What makes this so bizarre is that our putative commitment to preventing an Iranian nuclear program disintegrated under Cheney’s watch. It was not under the Obama presidency that Iran arrived on the doorstep of the nuclear club. It was during Cheney’s (vice-) presidency. It was, moreover, Cheney’s contributions to the Middle East landscape that enabled Iran’s general rise. Destroying Iran’s chief rival in the region, Saddam Hussein, without any plan to occupy or to replace that government, allowed Iran to fill the vacuum we created.
Bush and Cheney may have rhetorically opposed the Iranian nuclear program. In reality, they allowed it to blossom.
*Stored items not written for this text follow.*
(** C7, as the code has it.  A string last<N><unit> is mapped to the
    instant now - N units, with d = 86400000 ms, h = 3600000 ms,
    m = 30 * 86400000 ms and y = 365 * 86400000 ms, when that instant lies
    within the range of a Date (8.64e15 ms either side of the epoch).  A
    string of 10 digits or more is mapped to the millisecond timestamp it
    denotes when that lies within the range, and to null when it does not.
    Any other numeric string of length 10 or more is read by Number, which
    rounds to the nearest double, and the Date drops the fraction: the
    result is a Date whenever the number spelt lies within the range and
    null whenever it lies a millisecond or more beyond; a Date that results
    lies within the range, is the number spelt when that is an integer and
    is less than 1 ms away from it otherwise.  Every other string is handed
    to Date.parse, and gives null when Date.parse has no instant for it. *)
Theorem parseDate_forms (Date_parse : string -> option Z) (now : Z) :
  (forall (N : Z) (u : ascii),
     0 <= N -> In u ["d"; "h"; "m"; "y"]%char ->
     Z.abs (now - N * unit_ms u) <= DateObj.MAX_TIME ->
     parseDate Date_parse now
       (JStr ("last" ++ Str.of_Z N ++ String u EmptyString))
     = Some (DateAt (now - N * unit_ms u)))
  /\ (unit_ms "d" = 86400000 /\ unit_ms "h" = 3600000
      /\ unit_ms "m" = 30 * 86400000 /\ unit_ms "y" = 365 * 86400000)
  /\ (Z.abs (now - 7 * 86400000) <= DateObj.MAX_TIME ->
      parseDate Date_parse now (JStr "last7d")
      = Some (DateAt (now - 7 * 86400000)))
  /\ (forall s : string,
        s <> EmptyString -> Str.forallb Str.is_digit s = true ->
        (10 <= String.length s)%nat ->
        parseDate Date_parse now (JStr s)
        = if Num.digits_val 0 s <=? DateObj.MAX_TIME
          then Some (DateAt (Num.digits_val 0 s)) else None)
  /\ (forall s : string,
        s <> EmptyString -> match_relative (Str.trim s) = None ->
        Num.isNaN (Num.of_string (Str.trim s)) = false ->
        (10 <= String.length (Str.trim s))%nat ->
        parseDate Date_parse now (JStr s)
        = checked (DateObj.of_num (Num.of_string (Str.trim s))))
  /\ (forall (s : string) (m e t : Z),
        s <> EmptyString -> match_relative (Str.trim s) = None ->
        Num.of_string (Str.trim s) = Finite m e ->
        (10 <= String.length (Str.trim s))%nat ->
        parseDate Date_parse now (JStr s) = Some (DateAt t) ->
        Z.abs t <= DateObj.MAX_TIME
        /\ (0 <= e -> t = m * 10 ^ e)
        /\ (e < 0 -> Z.abs (t * 10 ^ (- e) - m) < 10 ^ (- e)))
  /\ (forall (s : string) (m e : Z),
        s <> EmptyString -> match_relative (Str.trim s) = None ->
        Num.of_string (Str.trim s) = Finite m e ->
        (10 <= String.length (Str.trim s))%nat ->
        (magnitude_le m e DateObj.MAX_TIME ->
         exists t, parseDate Date_parse now (JStr s) = Some (DateAt t))
        /\ (magnitude_ge m e (DateObj.MAX_TIME + 1) ->
            parseDate Date_parse now (JStr s) = None))
  /\ (forall s : string,
        s <> EmptyString -> match_relative (Str.trim s) = None ->
        Num.isNaN (Num.of_string (Str.trim s)) = true
        \/ (String.length (Str.trim s) < 10)%nat ->
        parseDate Date_parse now (JStr s)
        = match Date_parse (Str.trim s) with
          | Some t =>
              if Z.abs t <=? DateObj.MAX_TIME then Some (DateAt t) else None
          | None => None
          end).
Proof.
  assert (Hrel : forall (N : Z) (u : ascii),
            0 <= N -> In u ["d"; "h"; "m"; "y"]%char ->
            Z.abs (now - N * unit_ms u) <= DateObj.MAX_TIME ->
            parseDate Date_parse now
              (JStr ("last" ++ Str.of_Z N ++ String u EmptyString))
            = Some (DateAt (now - N * unit_ms u))).
  { intros N u HN Hu Hr.
    assert (Hunit : is_unit u = true /\ Str.lower u = u).
    { cbn in Hu. repeat (destruct Hu as [<-|Hu]; [now split|]). destruct Hu. }
    destruct Hunit as [Hunit Hlow].
    rewrite parseDate_relative
      by (apply of_Z_not_empty || apply DateFacts.of_Z_digits || exact Hunit;
          exact HN).
    rewrite DateFacts.digits_val_of_Z, Hlow by exact HN.
    unfold DateObj.of_ms.
    destruct (Z.leb_spec (Z.abs (now - N * unit_ms u)) DateObj.MAX_TIME);
      [reflexivity | lia]. }
  split; [exact Hrel|]. split; [repeat split|].
  split; [intros H; now apply (Hrel 7 "d"%char); [lia | cbn; tauto |]|].
  split; [|split; [|split; [|split]]].
  - intros s Hne Hd Hlen.
    rewrite parseDate_not_relative
      by (exact Hne || (rewrite DateFacts.trim_digits by exact Hd;
                        now apply NumFacts.match_relative_digits)).
    rewrite DateFacts.trim_digits by exact Hd.
    rewrite NumFacts.of_string_digits by assumption.
    cbn [Num.isNaN negb andb].
    destruct (Nat.leb_spec 10 (String.length s)) as [_|Hlt]; [|lia].
    pose proof (digits_val_nonneg s 0 Hd ltac:(lia)) as Hpos.
    destruct (Z.leb_spec (Num.digits_val 0 s) DateObj.MAX_TIME) as [Hle|Hgt].
    + rewrite NumFacts.of_num_integer by lia. reflexivity.
    + unfold DateObj.of_num, checked.
      destruct (Z.eqb_spec (Num.digits_val 0 s) 0) as [E|_];
        [unfold DateObj.MAX_TIME in Hgt; lia|].
      cbn [Z.leb Z.compare Z.ltb]. unfold DateObj.of_ms.
      rewrite Z.pow_0_r, Z.mul_1_r.
      destruct (Z.leb_spec (Z.abs (Num.digits_val 0 s)) DateObj.MAX_TIME);
        [lia | reflexivity].
  - intros s Hne Hrel' Hnum Hlen.
    rewrite parseDate_not_relative by assumption. rewrite Hnum.
    destruct (Nat.leb_spec 10 (String.length (Str.trim s))); [reflexivity | lia].
  - intros s m e t Hne Hrel' Hnum Hlen.
    rewrite parseDate_not_relative by assumption. rewrite Hnum.
    destruct (Nat.leb_spec 10 (String.length (Str.trim s))); [|lia].
    cbn [Num.isNaN negb andb]. unfold checked.
    destruct (DateObj.of_num (Finite m e)) as [t'|] eqn:E;
      cbn [DateObj.is_invalid]; [|discriminate].
    intros [= <-]. now apply NumFacts.of_num_near.
  - intros s m e Hne Hrel' Hnum Hlen.
    rewrite parseDate_not_relative by assumption. rewrite Hnum.
    destruct (Nat.leb_spec 10 (String.length (Str.trim s))); [|lia].
    cbn [Num.isNaN negb andb]. split.
    + intros Hin. destruct (NumFacts.of_num_in_range m e Hin) as [t ->].
      now exists t.
    + intros Hout. now rewrite (NumFacts.of_num_beyond m e Hout).
  - intros s Hne Hrel' Hor.
    rewrite parseDate_not_relative by assumption.
    assert (E : negb (Num.isNaN (Num.of_string (Str.trim s)))
                && (10 <=? String.length (Str.trim s))%nat = false).
    { destruct Hor as [-> | Hlt]; [reflexivity|].
      destruct (Nat.leb_spec 10 (String.length (Str.trim s))); [lia|].
      apply andb_false_r. }
    rewrite E. destruct (Date_parse (Str.trim s)) as [t|]; [|reflexivity].
    unfold checked, DateObj.of_ms.
    now destruct (Z.abs t <=? DateObj.MAX_TIME).
Qed.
As Marc Champion explained several months ago, “at the start of Bush’s presidency, Iran had no operational centrifuge cascades and no stocks of enriched fuel, so it had no means of making a nuclear weapon.” Then things got bad:
By the time Bush left office in January 2009, Iran had just under 4,000 working centrifuges and an additional 1,600 installed. These had, to that point, produced 171 kilos of low-enriched uranium. Oh, and Iran had covertly built a new enrichment facility under a mountain at Qom.
Measured by results, rather than sound bites, Cheney was the greatest thing that happened to the radical regime in Iran since it took power. Michael Rubin, a former Bush administration Middle East policy adviser, has attempted to defend the administration’s disastrous Iran policy by blaming the failure on our feckless European partners, who continued to trade with Iran, undermining our sanctions. Rubin insists, “the problem was not too little diplomacy, but rather too much trade.” But why were sanctions so weak under Bush, and so much stronger under Obama? Because the Obama administration used the promise of negotiations to build strong support for sanctions. Without those negotiations, the sanctions regime would be just as weak as it was under the Bush administration. The notion that simply refusing to make any concessions whatsoever could prevent Iran from advancing its nuclear program is not a novel idea. Cheney’s administration tried it. It didn’t work.
This is why actual nonproliferation experts support the Iran deal strongly. Sam Nunn and Richard Lugar — respectively, a moderate Democrat and Republican, and deeply versed in nonproliferation — have penned an op-ed endorsing the Iran deal. Presumably Cheney suspects they, too, have rejected decades of America-lovin’ foreign policy.